I have attachment issues and abandonment issues. I know this, which is why I refuse to get attached to anyone I believe isn’t going to be in my life in a few months to a year. I don’t trust people easily because too many people have let me down in my life and every time it starts to go that way, I spot the signs and it brings me down. I can notice the changes quicker than most, and when I start to believe they’re real intentions, I start to cut myself off to prevent myself from getting hurt.

I have a major fear of being alone, so I have put up with so much crap, and feeling like I deserved it. I didn’t. And I am finally starting to realise my real worth. I am more than this mental health problem, I am more than the Addison’s that can’t make up it’s bloody mind. I am more than you gave me credit for. I don’t believe that I deserve the crap anymore, so I refuse to settle. I refuse to settle for anything less than butterflies every time I see their face, hear their voice or see their name pop up in my phone.

The truth is, when I am in a relationship with someone, yes there are so many things that I fight on a regular basis, but they truly get all of me. I give my heart, and I end up putting myself second. I put my all into it, which is why I get so scared that I’m going to get hurt. Because once I put all I can in, there is nothing left to give. I love too much and it drives people away.

I wish my mind wasn’t disrupted by trauma. I wish that I didn’t have so many negative thoughts of my childhood. Of feelings like I wasn’t important enough to the people that should have took care of me. Feelings of believing I was only good for a few things and nothing else about me mattered. I have memories of wishing that I was anywhere than at home. I suffered with emotional neglect, and a sense of withdrawal. I had to go through many of my days knowing that I wasn’t a priority. And growing up, I believed I never mattered to anyone. Not really.

I have spent more of my life around my friends, than I have my family because despite my family being really close, my brothers were the priority. My mum pushed me more than anyone else, and she says it because I’m more headstrong than the others but I had to grow up quicker than the average child. I had to realise what I could and couldn’t say. I had to carry secrets for people that were supposed to protect me from getting hurt.

I was abused at 13. I ended up believing that I was damaged goods because of it. That I didn’t deserve love and a relationship. So for many years, I refused to let anyone get close and when I did get into relationships, I gave them what they wanted because what I wanted never mattered before so why would it matter now?

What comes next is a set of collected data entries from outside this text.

Fixpoint get_proofs (cs : list Call) (b : Breaker) : list (result string ProofResponse) * Breaker :=
  match cs with
  | [] => ([], b)
  | c :: cs =>
      let '(r, b) := get_proof c b in
      let '(rs, b) := get_proofs cs b in (r :: rs, b)
  end.

(** ** Interleaved requests *)

(** Where a request is: before its check, waiting for the prover, before the
    lock of [record_success] or of [record_failure], holding [circuit_state]
    and waiting for [failure_count], the other way round, or answered. *)
Inductive pc :=
| Entering
| Requesting
| Succeeded
| Resetting
| FailedCall
| Tripping
| Answered (ok : bool).

#[export] Instance pc_eq_dec : EqDecision pc.
Proof. solve_decision. Defined.

Record System := mkSystem {
  tasks : list pc;
  breaker : Breaker;
  clock : Z;
}.

Definition state_locked (ts : list pc) : bool := bool_decide (Resetting ∈ ts).
Definition count_locked (ts : list pc) : bool := bool_decide (Tripping ∈ ts).

(** The next step of a request, [None] while it waits for a lock; [prover_ok]
    is the answer of the prover. *)
Definition task_step (ts : list pc) (p : pc) (prover_ok : bool) (now : Z) (b : Breaker)
    : option (pc * Breaker) :=
  match p with
  | Entering =>
      if state_locked ts then None
      else let '(sent, b) := check_circuit now b in
           Some (if sent then Requesting else Answered false, b)
  | Requesting => Some (if prover_ok then Succeeded else FailedCall, b)
  | Succeeded =>
      if state_locked ts then None
      else if bool_decide (circuit_state b = Closed) then Some (Answered true, b)
      else Some (Resetting, mkBreaker Closed (failure_count b) (last_failure b))
  | Resetting =>
      if count_locked ts then None
      else Some (Answered true, mkBreaker (circuit_state b) 0 (last_failure b))
  | FailedCall =>
      if count_locked ts then None
      else let b := count_failure now b in
           Some (if failure_threshold <=? failure_count b then Tripping else Answered false, b)
  | Tripping => if state_locked ts then None else Some (Answered false, trip b)
  | Answered _ => None
  end.

Inductive step : System → System → Prop :=
| step_task ts i p p' prover_ok now b b' c :
    ts !! i = Some p → c ≤ now → task_step ts p prover_ok now b = Some (p', b') →
    step (mkSystem ts b c) (mkSystem (<[i := p']> ts) b' now).

Definition start (n : nat) : System := mkSystem (replicate n Entering) (new_breaker 0) 0.

End provider.

(** ** One request at a time *)

Section sequential.
Variable failure_threshold : Z.
Hypothesis threshold_pos : 1 ≤ failure_threshold.

(** The specification: the failures since the last recovery and the time of the
    last one.  A request is refused exactly when the failures have reached the
    threshold and the last one is at most thirty seconds old. *)
Record Counter := mkCounter { failures : Z; since : Z }.

Definition refused (c : Call) (k : Counter) : bool :=
  (failure_threshold <=? failures k) && (started c - since k <=? 30000).

Definition counter_call (c : Call) (k : Counter) : result string ProofResponse * Counter :=
  if refused c k then (Err "Circuit Breaker is OPEN", k)
  else match reply c with
       | Ok p => (Ok (timed c p),
                  mkCounter (if failure_threshold <=? failures k then 0 else failures k) (since k))
       | Err e => (Err e, mkCounter (failures k + 1) (ended c))
       | Panicked => (Panicked, k)
       end.

Fixpoint counter_calls (cs : list Call) (k : Counter) : list (result string ProofResponse) * Counter :=
  match cs with
  | [] => ([], k)
  | c :: cs =>
      let '(r, k) := counter_call c k in
      let '(rs, k) := counter_calls cs k in (r :: rs, k)
  end.

(** The state of the circuit is determined by the counter. *)
Definition tracks (b : Breaker) (k : Counter) : Prop :=
  failure_count b = failures k ∧ last_failure b = since k ∧ 0 ≤ failures k ∧
  circuit_state b = if failure_threshold <=? failures k then Open else Closed.

Lemma get_proof_tracks c b k :
  tracks b k → failures k + 1 < 2 ^ 32 → reply c ≠ Panicked →
  (get_proof failure_threshold c b).1 = (counter_call c k).1 ∧
  tracks (get_proof failure_threshold c b).2 (counter_call c k).2.
Proof using threshold_pos.
  intros (Hc & Hl & Hk & Hs) Hb Hr.
  destruct b as [s n l], k as [f t]. cbn in Hc, Hl, Hk, Hs, Hb. subst n l s.
  unfold get_proof, counter_call, refused, check_circuit, record_success, record_failure,
    count_failure, trip, tracks.
  destruct (reply c) as [p|e|] eqn:E; [..|done]; cbn [failures since];
    destruct (Z.leb_spec failure_threshold f); cbn [andb circuit_state failure_count last_failure].
  all: try destruct (Z.leb_spec (started c - t) 30000), (Z.ltb_spec 30000 (started c - t)); try lia.
  all: cbn -[Z.pow Z.modulo]; rewrite ?bool_decide_eq_false_2 by done.
  all: rewrite ?(Z.mod_small (f + 1)) by lia; repeat case_match; cbn -[Z.pow Z.modulo].
  all: split_and!; try done; try lia; case_match; try done; lia.
Qed.
(* ===== verification/UpgradeChecker.v ===== *)
(** * The consistency check of an upgrade
      ([l1-contracts/scripts/upgrade-consistency-checker.ts])

    The script compares a deployed ecosystem with the compiled contracts, the
    environment and constants of its own, and throws at the first difference.
    What it reads through hardhat and ethers beyond [Chain] and [EthersOps] is
    the class [Inspect].  [UpgradeProofs] says what a run that returns has
    established. *)

From stdpp Require Import base gmap list strings pretty sorting.
From Stdlib Require Import ZArith Lia.
From S2P Require Import Prelude Js Rust Ethers DiamondCut Diamond DiamondUpgrade Utils World.

(** ** Data of the chain type manager *)

(** A facet cut as the ABI decoder returns it: the action is a number. *)
Record UsedFacetCut := mkUsedCut {
  uc_facet : string;
  uc_selectors : list string;
  uc_action : Z;
  uc_isFreezable : bool;
}.

(** [ChainTypeManagerInitializeData] with its [ChainCreationParams] and diamond
    cut, without the fields the script does not read. *)
Record ChainTypeManagerInitializeData := mkInitData {
  ci_owner : string;
  ci_validatorTimelock : string;
  ci_genesisUpgrade : string;
  ci_genesisBatchHash : string;
  ci_genesisIndexRepeatedStorageChanges : Z;
  ci_genesisBatchCommitment : string;
  ci_protocolVersion : Z;
  ci_facetCuts : list UsedFacetCut;
  ci_initAddress : string;
  ci_initCalldata : string;
}.

(** What the script reads: artifacts, the ABI coder on artifacts, transactions
    by their hash ([None]: unknown to the node), and the collation of texts. *)
Class Inspect := {
  (** [(await readArtifact(name)).deployedBytecode] and [.bytecode] *)
  deployedBytecode : string → outcome string;
  bytecode : string → outcome string;
  (** [contract.interface.encodeDeploy(params)] *)
  encodeDeploy : string → list val → outcome string;
  (** [(await getTransaction(hash)).data] *)
  transaction_data : string → option string;
  (** the arguments [_initCode] and [_salt] of a call of SingletonFactory *)
  parse_factory_call : string → outcome (string * string);
  (** the argument [_initializeData] of a call of ChainTypeManager, [None] when
      the call is to a function without it *)
  parse_ctm_call : string → outcome (option ChainTypeManagerInitializeData);
  (** [defaultAbiCoder.decode(types, data)] *)
  abi_decode : list string → string → outcome (list val);
  (** [a.localeCompare(b)] *)
  localeCompare : string → string → Z;
}.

I let people have my body that never deserved it but I believed that I wasn’t worth anything else. I let people do what they wanted because I didn’t matter to myself. I knew that my body could get me all the attention I wanted but it was the wrong attention and it took me to be diagnosed with BPD that I realised that I could understand why.

I developed an eating disorder at 13 that I still have today. I would eat and then force myself to be sick. Too many people told me I was fat despite never being bigger than a size 8. My family were all skinny rakes and I was often referred to as the fatty of the family. I’m pretty sure most of my family had anorexia, so for me, to have meat on my bones, an ass and tits that weren’t exactly easy to hide was hard. I wanted to be like them. My elder sister was a size 2-4, and I remember wanting her body because she never got called fat. I would force myself to be sick so much that eventually I stopped needing to force myself and my body would do it automatically. Even now, I still fight with my weight and it’s so much worse when I’m pregnant because I get fat even though its baby weight but I don’t see that. It’s one of the reasons I hate pregnancy.

I was abandoned by a parent at 14. They left and moved away to different part of the country and despite telling me they’d always be there, they wasn’t. For many months, I didn’t know whether they were alive or dead. They gave their new number to their ex but not their children. Their ex even refused to give their number to us, and it felt like they just didn’t care enough to let us know. They made me believe that if I wasn’t important to a parent, I wasn’t important to anyone.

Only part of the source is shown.